Loved to see me breaking.

Negli ultimi quattro giorni ero stata particolarmente suscettibile e, soprattutto, distratta.
Finivo sempre con la testa tra le nuvole, rimuginavo tra i pensieri, riflettevo sul presente e sul passato, ma mai sul futuro, non mi concentravo su quello che facevo e lasciavo tutto ancora più in disordine del solito, il che era piuttosto grave se si considerava che, dopo essere stata riordinata, la mia camera sembrava essere lo scenario dello scoppio di una qualche bomba.
Insomma, l’incontro con gli One Direction mi aveva condizionata molto più del dovuto ed ammetterlo tanto liberamente, anche se solo nella mia testa, mi constava un incredibile sforzo.
Rossella e Ludovica si erano scusate per tutto il giorno successivo per l’imprevisto che si era verificato, ma io avevo detto loro che non aveva alcuna importanza, al contrario avevo finalmente trovato una valida scusa per non doverli incontrare più.
Anche con Massi non andava propriamente bene ed era per quello che avevo deciso di usare finalmente la chiave che mi aveva consegnato per fargli una sorpresa.
Sapevo che non era in casa, me lo aveva detto appena cinque minuti prima per messaggio, ma suonai lo stesso, convinta che in casa ci fossero sia Fabrizio che l’altro ragazzo di cui non ricordavo il nome.
Al terzo squillo, non essendo ancora venuto nessuno ad aprirmi, capii che in realtà erano fuori anche loro.
Estrassi la chiave dalla borsa e la infilai nella toppa della serratura, poi la girai.
Fece uno scatto, poi si aprì.

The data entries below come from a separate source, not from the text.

(** Row and column of the tile each move reads, as written in the four
    blocks of [__move]. *)
Definition probe (d : Direction) (w : Probe) (p : Pose) : Z * Z :=
  let sq := SQUARE_SIZE in
  match d with
  | Up =>
      let x_tile := py_int (pose_x p / sq) in
      let y_tile := py_int ((pose_y p + sq / 2) / sq) in
      match w with
      | Ahead => (y_tile - 1, x_tile)
      | Lower => (y_tile - 1, x_tile - 1)
      | Upper => (y_tile - 1, x_tile + 1)
      end
  | Down =>
      let x_tile := py_int (pose_x p / sq) in
      let y_tile := py_int ((pose_y p - sq / 2 - 1) / sq) in
      match w with
      | Ahead => (y_tile + 1, x_tile)
      | Lower => (y_tile + 1, x_tile - 1)
      | Upper => (y_tile + 1, x_tile + 1)
      end
  | Right =>
      let y_tile := py_int (pose_y p / sq) in
      let x_tile := py_int ((pose_x p - sq / 2 - 1) / sq) in
      match w with
      | Ahead => (y_tile, x_tile + 1)
      | Lower => (y_tile - 1, x_tile + 1)
      | Upper => (y_tile + 1, x_tile + 1)
      end
  | Left =>
      let y_tile := py_int (pose_y p / sq) in
      let x_tile := py_int ((pose_x p + sq / 2) / sq) in
      match w with
      | Ahead => (y_tile, x_tile - 1)
      | Lower => (y_tile - 1, x_tile - 1)
      | Upper => (y_tile + 1, x_tile - 1)
      end
  end%Z.

Definition tile (d : Direction) (w : Probe) (tilemap : Tilemap) (p : Pose)
  : result Z :=
  tilemap_at tilemap (fst (probe d w p)) (snd (probe d w p)).

(** The block of [__move] that serves direction [d], with the locals it is
    given there. *)
Definition resolve (d : Direction) (tilemap : Tilemap) : M (Z * Z) :=
  fun self =>
    let sq := SQUARE_SIZE in
    let x := pose_x (pose self) in
    let y := pose_y (pose self) in
    match d with
    | Up => move_up_block tilemap x (py_int (x / sq)) (vector d) self
    | Down => move_down_block tilemap x (py_int (x / sq)) (vector d) self
    | Right => move_right_block tilemap y (py_int (y / sq)) (vector d) self
    | Left => move_left_block tilemap y (py_int (y / sq)) (vector d) self
    end.

(** What the block decides: the direction tuple and the current event it
    leaves. *)
Definition decision (d : Direction) (tilemap : Tilemap) (self : Character)
  : result (Z * Z * option CharacterEvents) :=
  match resolve d tilemap self with
  | (self', Ok direction) => Ok (direction, event self')
  | (_, Raise e) => Raise e
  end.

(** Reflection across the axis of the move: the cross component of the
    direction changes sign and the two sideways moves are exchanged. *)
Definition mirror_event (d : Direction) (e : CharacterEvents)
  : CharacterEvents :=
  match d, e with
  | (Up | Down), MOVE_LEFT => MOVE_RIGHT
  | (Up | Down), MOVE_RIGHT => MOVE_LEFT
  | (Right | Left), MOVE_UP => MOVE_DOWN
  | (Right | Left), MOVE_DOWN => MOVE_UP
  | _, _ => e
  end.

Definition mirror_decision (d : Direction)
  (r : result (Z * Z * option CharacterEvents))
  : result (Z * Z * option CharacterEvents) :=
  match r with
  | Ok ((dx, dy), e) =>
      Ok (match d with
          | Up | Down => (- dx, dy)
          | Right | Left => (dx, - dy)
          end%Z,
          option_map (mirror_event d) e)
  | Raise e => Raise e
  end.

(** Two situations show mirrored rows of tiles to a move in direction [d]:
    every probe is inside the map, the tiles straight ahead agree on being
    obstacles, and each diagonal of one agrees with the opposite diagonal of
    the other. *)
Definition mirrored_layout (d : Direction)
  (tilemap : Tilemap) (p : Pose) (tilemap' : Tilemap) (p' : Pose) : Prop :=
  exists a l u a' l' u',
    tile d Ahead tilemap p = Ok a /\ tile d Lower tilemap p = Ok l /\
    tile d Upper tilemap p = Ok u /\
    tile d Ahead tilemap' p' = Ok a' /\ tile d Lower tilemap' p' = Ok l' /\
    tile d Upper tilemap' p' = Ok u' /\
    is_obstacle a' = is_obstacle a /\
    is_obstacle l' = is_obstacle u /\
    is_obstacle u' = is_obstacle l.

(** [place_bomb()] immediately followed by [bomb_exploded()]. *)
Definition place_then_explode : M unit :=
  bind place_bomb (fun _ => bomb_exploded).

(** [n] calls of [place_bomb()], with what each returned. *)
Fixpoint place_bombs (n : nat) (self : Character) : Character * list bool :=
  match n with
  | O => (self, [])
  | S n' =>
      match place_bomb self with
      | (self', Ok b) =>
          let (self'', bs) := place_bombs n' self' in (self'', b :: bs)
      | (self', Raise _) => (self', [])
      end
  end.

(** A speed power-up picked up [n] times, each followed by a frame. *)
Fixpoint speed_ups (n : nat) (clock : Clock) (tilemap : Tilemap)
  : list Call :=
  match n with
  | O => []
  | S n' =>
      SpecialEvent INCREASE_SPEED :: Tick clock tilemap
        :: speed_ups n' clock tilemap
  end.

(** What [__move] and its blocks leave alone: they write the pose and the
    current event only. *)
Definition keeps_intent (self self' : Character) : Prop :=
  speed self' = speed self /\ velocity self' = velocity self /\
  placed_bombs self' = placed_bombs self /\
  total_bombs self' = total_bombs self /\ fire self' = fire self /\
  new_event self' = new_event self /\
  got_special_event self' = got_special_event self /\
  die_animation self' = die_animation self.

(** What the key, bomb and special-event calls leave alone. *)
Definition keeps_body (self self' : Character) : Prop :=
  pose self' = pose self /\ speed self' = speed self /\
  die_animation self' = die_animation self.

(** The first statements of [update] on a live character: the pending event
    becomes the current one and the one-shot flag is cleared. *)
Definition begin_tick (self : Character) : Character :=
  let self := set_event (new_event self) self in
  if got_special_event self then set_got_special_event false self else self.

(** The cross coordinate of the pose, overwritten. *)
Definition set_cross (d : Direction) (v : Q) (self : Character) : Character :=
  match d with
  | Up | Down => set_pose_x v self
  | Right | Left => set_pose_y v self
  end.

La spinsi di poco, il necessario per poter passare e la richiusi. Quasi mi sentivo un ladro mentre percorrevo il corto corridoio di quella casa.
Diamine, era la casa del mio ragazzo! Non potevo sentirmi un’estranea!
Feci un veloce giro di tutte le stanze, appurando che non vi fosse nessuno, poi mi lasciai cadere sul divano del salotto.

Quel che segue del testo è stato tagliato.